* _Task item_
Starting with the line containing "l = [MLogout held r]" and going on through the line containing "rewrite bool_decide_true by", return the lines of the data below exactly, and only those.

[Saved data entries]
Lemma emits_runPowerRequest m rc : emits (runPowerRequest m rc) (fun m1 t => powered rc m m1 t).
Proof.
  unfold runPowerRequest, powered. destruct (power_due m) as [req|]; [|by apply emits_ret].
  eapply emits_bind; [apply emits_power_call|]. intros err t Ht. apply emits_skip; [auto with quiet_calls|]. intros now.
  destruct err as [e|]; (eapply (Trace.emits_call0 calls); [intros; apply c_event|]; intros _; apply emits_ret); eexists now, (_ : option string), _.
  - split; [by instantiate (1 := Some e)|]. split; [|by eexists _, _, _]. destruct (command_of _); [by subst|]. destruct Ht as [_ ->]. by eauto.
  - split; [by instantiate (1 := None)|]. split; [|by eexists _, _, _]. destruct (command_of _); [by subst|]. by destruct Ht as [[? ?] _].
Qed.

(** What a pass that did not read the BMC leaves of the machine it read. *)
Definition unread (m m1 new : Machine) : Prop :=
  same_machine (mc_FM m) (mc_FM new) /\ mc_BMC new = mc_BMC m /\ mc_PowerRequest new = mc_PowerRequest m /\ mc_Probe new = mc_Probe m /\ mc_Power new = mc_Power m1.

(** And one that did. *)
Definition probed (m m1 : Machine) (snap : Snapshot) (new : Machine) : Prop :=
  exists validAt now, same_machine (set_inventory (mc_FM m) (mapInventory (sn_Inventory snap))) (mc_FM new) /\ mc_BMC new = mc_BMC m /\
    mc_PowerRequest new = mc_PowerRequest m /\ mc_Probe new = set_observed (fm_Generation (mc_FM m)) (applySnapshot (mc_Probe m) snap validAt now) /\
    mc_Power new = mc_Power m1.

Definition hold (key : NamespacedName) (rc : Rc) (s : machineClients) : machineClients := mkClients (<[key := rc]> (mx_clients s)) (mx_failures s).
Definition drop_key (key : NamespacedName) (s : machineClients) : machineClients := mkClients (delete key (mx_clients s)) (delete key (mx_failures s)).

(** The logout of what was held for [key], if it is not [kept]. *)
Definition logged_out (s : machineClients) (key : NamespacedName) (kept : option Rc) (l : list mcall) : Prop :=
  match mx_clients s !! key with
  | Some held => if decide (kept = Some held) then l = [] else exists r, l = [MLogout held r]
  | None => l = []
  end.

Definition chosen (s : machineClients) (key : NamespacedName) (fresh rc : Rc) (s1 : machineClients) (l : list mcall) : Prop :=
  (mx_clients s !! key = Some rc /\ SameTarget rc fresh = true /\ s1 = s /\ l = []) \/
  (rc = fresh /\ s1 = hold key fresh s /\ logged_out s key (Some fresh) l).

Lemma steps_clientFor key fresh s : steps (clientFor key fresh) s (fun rc s1 l => chosen s key fresh rc s1 l).
Proof.
  unfold clientFor. apply steps_memory. destruct (mx_clients s !! key) as [held|] eqn:E.
  - destruct (SameTarget held fresh) eqn:Es; [apply steps_ret; by left|]. apply steps_remember.
    destruct (decide (held = fresh)) as [->|Hne].
    + rewrite bool_decide_false by tauto. eapply steps_bind; [by apply (steps_ret _ _ (fun _ s' t => s' = hold key fresh s /\ t = []))|].
      intros _ s' t [-> ->]. apply steps_ret. right. split; [done|]. split; [done|]. unfold logged_out. rewrite E. by rewrite decide_True.
    + rewrite bool_decide_true by done. eapply steps_beside; [apply (Trace.emits_op calls _ (fun r => [MLogout held r])); intros; apply c_logout|].
      intros r t ->. apply steps_ret. right. split; [done|]. split; [done|]. unfold logged_out. rewrite E. rewrite decide_False by congruence. eauto.
  - apply steps_remember. apply steps_ret. right. split; [done|]. split; [done|]. unfold logged_out. by rewrite E.
Qed.

Lemma steps_forget key s : steps (forget key) s (fun _ s1 l => s1 = drop_key key s /\ logged_out s key None l).
Proof.
  unfold forget. apply steps_memory, steps_remember. unfold logged_out. destruct (mx_clients s !! key) as [held|]; [|by apply steps_ret].
  eapply steps_beside; [apply (Trace.emits_op calls _ (fun r => [MLogout held r])); intros; apply c_logout|]. intros r t ->. apply steps_ret.
  split; [done|]. rewrite decide_False by done. eauto.
Qed.

(** The calls of a pass, with what it answers and what it keeps. *)
Inductive pass_shape (key : NamespacedName) (s : machineClients) : result apierr Z -> machineClients -> list mcall -> Prop :=
  | shape_error e : err_notfound e = false -> pass_shape key s (inl e) s [MGet key (inl e)]
  | shape_gone e l r : err_notfound e = true -> logged_out s key None l -> pass_shape key s r (drop_key key s) (MGet key (inl e) :: l)
  | shape_no_client m e l new p r :
    logged_out s key None l -> unread m m new -> (forall z, r = inr z -> z = 5 * minute) ->
    pass_shape key s r (drop_key key s) (MGet key (inr m) :: MClient (fm_Namespace (mc_FM m)) (mc_BMC m) (inl e) :: l ++ [MPatch m new p])
  | shape_failed m fresh rc s1 s2 l m1 pw e new p r :
    chosen s key fresh rc s1 l -> powered rc m m1 pw -> unread m m1 new ->
    (forall z, r = inr z -> z = probeBackoff (wrap64 (default 0 (mx_failures s1 !! key) + 1))) -> mx_clients s2 = mx_clients s1 ->
    pass_shape key s r s2 (MGet key (inr m) :: MClient (fm_Namespace (mc_FM m)) (mc_BMC m) (inr fresh) :: l ++ pw ++ [MProbe rc (inl e); MPatch m new p])
  | shape_probed m fresh rc s1 s2 l m1 pw snap new p r :
    chosen s key fresh rc s1 l -> powered rc m m1 pw -> probed m m1 snap new ->
    (forall z, r = inr z -> z = probeInterval interval) -> mx_clients s2 = mx_clients s1 ->
    pass_shape key s r s2 (MGet key (inr m) :: MClient (fm_Namespace (mc_FM m)) (mc_BMC m) (inr fresh) :: l ++ pw ++ [MProbe rc (inr snap); MPatch m new p]).

Lemma emits_assess_machine m fresh : emits (assess alerts_on m fresh) (fun m' t => t = [] /\ exists fm', same_machine (mc_FM m) fm' /\ m' = with_fm m fm').
Proof. unfold assess. eapply emits_bind; [apply emits_assess|]. intros fm' t [-> Hs]. apply emits_ret. eauto. Qed.

Lemma emits_finish old m : emits (finish old m) (fun e t => exists p, t = [MPatch old m p]).
Proof. unfold finish. eapply emits_call; [intros; apply c_patch|]. intros p. apply emits_ret. eauto. Qed.

Lemma powered_rest rc m m1 l : powered rc m m1 l -> m1 = with_power m (mc_Power m1).
Proof. unfold powered. destruct (power_due m); [intros (now & err & ev & -> & _); done|intros [-> _]; by destruct m]. Qed.

Lemma steps_probe key m rc s : steps (probe_machine alerts_on interval key m rc) s (fun r s2 t => exists m1 pw x new p, powered rc m m1 pw /\
  t = (pw ++ [MProbe rc x; MPatch m new p])%list /\ mx_clients s2 = mx_clients s /\
  match x with
  | inl _ => unread m m1 new /\ forall z, r = inr z -> z = probeBackoff (wrap64 (default 0 (mx_failures s !! key) + 1))
  | inr snap => probed m m1 snap new /\ forall z, r = inr z -> z = probeInterval interval
  end).
Proof.
  unfold probe_machine. eapply steps_beside; [apply emits_runPowerRequest|]. intros m1 pw Hpw. pose proof (powered_rest _ _ _ _ Hpw) as Hm1.
  eapply steps_beside; [apply (Trace.emits_op calls _ (fun x => [MProbe rc x])); intros; apply c_probe|]. intros [e|snap] t ->.
  - eapply steps_beside; [apply emits_assess_machine|]. intros m2 t [-> (fm' & Hs & ->)].
    assert (unread m m1 (with_fm (setCondition m1 "False" (probeFailureReason e) (pe_text e)) fm')) as Hu by by rewrite Hm1 in Hs |- *.
    eapply steps_beside; [apply emits_finish|]. intros [pe|] t (p & ->).
    + apply steps_ret. eexists m1, pw, (inl e), _, p. split; [done|]. split; [done|]. split; [done|]. by split.
    + unfold probeFailed. eapply steps_bind; [apply steps_memory, steps_remember; by apply (steps_ret _ _ (fun z s2 t =>
        z = probeBackoff (wrap64 (default 0 (mx_failures s !! key) + 1)) /\ mx_clients s2 = mx_clients s /\ t = []))|].
      intros z s2 t (-> & Hc & ->). apply steps_ret. eexists m1, pw, (inl e), _, p. split; [done|]. split; [done|]. split; [done|].
      split; [done|]. by intros z [= <-].
  - eapply (steps_bind _ _ _ (fun _ s' t => s' = s /\ t = [])).
    { destruct (sn_SensorsTrustworthy snap); [|by apply steps_ret]. intros w. rewrite beside_run. exists []. rewrite app_nil_r. by split; [apply q_wall_now|]. }
    intros validAt s' t [-> ->]. eapply steps_beside; [apply quiet_op; auto with quiet_calls|]. intros now t ->. cbv zeta.
    eapply steps_beside; [apply emits_assess_machine|]. intros m2 t [-> (fm' & Hs & ->)].
    match goal with |- context [finish m ?n] => assert (probed m m1 snap n) as Hu by (exists validAt, now; by rewrite Hm1 in Hs |- *) end.
    eapply steps_beside; [apply emits_finish|]. intros [pe|] t (p & ->).
    + apply steps_ret. eexists m1, pw, (inr snap), _, p. split; [done|]. split; [done|]. split; [done|]. by split.
    + unfold probeSucceeded. eapply steps_bind; [apply steps_remember; by apply (steps_ret _ _ (fun z s2 t =>
        z = probeInterval interval /\ mx_clients s2 = mx_clients s /\ t = []))|].
      intros z s2 t (-> & Hc & ->). apply steps_ret. eexists m1, pw, (inr snap), _, p. split; [done|]. split; [done|]. split; [done|].
      split; [done|]. by intros z [= <-].
Qed.

Lemma Reconcile_shape key s : steps (Reconcile alerts_on interval key) s (pass_shape key s).
Proof.
  unfold Reconcile. eapply steps_beside; [apply (Trace.emits_op calls _ (fun r => [MGet key r])); intros; apply c_get|]. intros [e|m] t ->.
  - destruct (err_notfound e) eqn:En; [|apply steps_ret; by apply shape_error].
    eapply steps_bind; [apply steps_forget|]. intros _ s1 l [-> Hl]. eapply steps_beside; [apply quiet_resolveStorageAlerts|].
    intros r t ->. apply steps_ret. rewrite app_nil_r. cbn. by apply shape_gone.
  - eapply steps_beside; [apply (Trace.emits_op calls _ (fun r => [MClient (fm_Namespace (mc_FM m)) (mc_BMC m) r])); intros; apply c_client|].
    intros [e|fresh] t ->.
    + eapply steps_bind; [apply steps_forget|]. intros _ s1 l [-> Hl]. eapply steps_beside; [apply emits_assess_machine|].
      intros m2 t [-> (fm' & Hs & ->)]. eapply steps_beside; [apply emits_finish|]. intros pe t (p & ->). apply steps_ret.
      rewrite app_nil_r. cbn. apply shape_no_client; [done|done|]. by destruct pe; intros z [= <-].
    + eapply steps_bind; [apply steps_clientFor|]. intros rc s1 l Hc. eapply Trace.steps_mono; [apply steps_probe|].
      intros r s2 t (m1 & pw & x & new & p & Hpw & -> & Hs2 & Hx). cbn. destruct x as [e|snap]; destruct Hx as [Hx Hz].
      * by eapply shape_failed.
      * by eapply shape_probed.
Qed.

(** ** The power calls *)

Definition reads_or_writes (x : mcall) : Prop := match x with MGet _ _ | MPatch _ _ _ => True | _ => False end.

(** Since the last read of a machine, which gave [m] for [key], the calls were [l]. *)
Definition since (pre : list mcall) (key : NamespacedName) (m : Machine) (l : list mcall) : Prop :=
  exists p, pre = (p ++ MGet key (inr m) :: l)%list /\ forall x, x ∈ l -> ~ reads_or_writes x.

Definition is_power (x : mcall) : Prop := match x with MPower _ _ _ => True | _ => False end.

(** A power call answers a due request of the machine just read, once; what is
    written of the machine records the action, and the reading of the BMC if there
    was one. *)
Definition mmay (pre : list mcall) (x : mcall) : Prop :=
  match x with
  | MPower rc c _ => exists key m l req, since pre key m l /\ (forall y, y ∈ l -> ~ is_power y) /\ power_due m = Some req /\ command_of (pq_Action req) = Some c
  | MPatch old new _ => exists key l, since pre key old l /\ mc_BMC new = mc_BMC old /\ mc_PowerRequest new = mc_PowerRequest old /\
      match power_due old with
      | None => mc_Power new = mc_Power old /\ forall y, y ∈ l -> ~ is_power y
      | Some req => (exists now err, mc_Power new = stamp req now err /\ forall rc c r, MPower rc c r ∈ l -> r = err) \/
          (mc_Power new = mc_Power old /\ forall y, y ∈ l -> ~ is_power y)
      end /\
      ((mc_Probe new = mc_Probe old /\ fm_Reading (mc_FM new) = fm_Reading (mc_FM old)) \/
       exists rc snap validAt now, MProbe rc (inr snap) ∈ l /\ st_Inventory (fm_Reading (mc_FM new)) = Some (mapInventory (sn_Inventory snap)) /\
         mc_Probe new = set_observed (fm_Generation (mc_FM old)) (applySnapshot (mc_Probe old) snap validAt now))
  | _ => True
  end.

* _Reply to the exercise_
  | Some held => if decide (kept = Some held) then l = [] else exists r, l = [MLogout held r]
  | None => l = []
  end.

Definition chosen (s : machineClients) (key : NamespacedName) (fresh rc : Rc) (s1 : machineClients) (l : list mcall) : Prop :=
  (mx_clients s !! key = Some rc /\ SameTarget rc fresh = true /\ s1 = s /\ l = []) \/
  (rc = fresh /\ s1 = hold key fresh s /\ logged_out s key (Some fresh) l).

Lemma steps_clientFor key fresh s : steps (clientFor key fresh) s (fun rc s1 l => chosen s key fresh rc s1 l).
Proof.
  unfold clientFor. apply steps_memory. destruct (mx_clients s !! key) as [held|] eqn:E.
  - destruct (SameTarget held fresh) eqn:Es; [apply steps_ret; by left|]. apply steps_remember.
    destruct (decide (held = fresh)) as [->|Hne].
    + rewrite bool_decide_false by tauto. eapply steps_bind; [by apply (steps_ret _ _ (fun _ s' t => s' = hold key fresh s /\ t = []))|].
      intros _ s' t [-> ->]. apply steps_ret. right. split; [done|]. split; [done|]. unfold logged_out. rewrite E. by rewrite decide_True.
    + rewrite bool_decide_true by done. eapply steps_beside; [apply (Trace.emits_op calls _ (fun r => [MLogout held r])); intros; apply c_logout|].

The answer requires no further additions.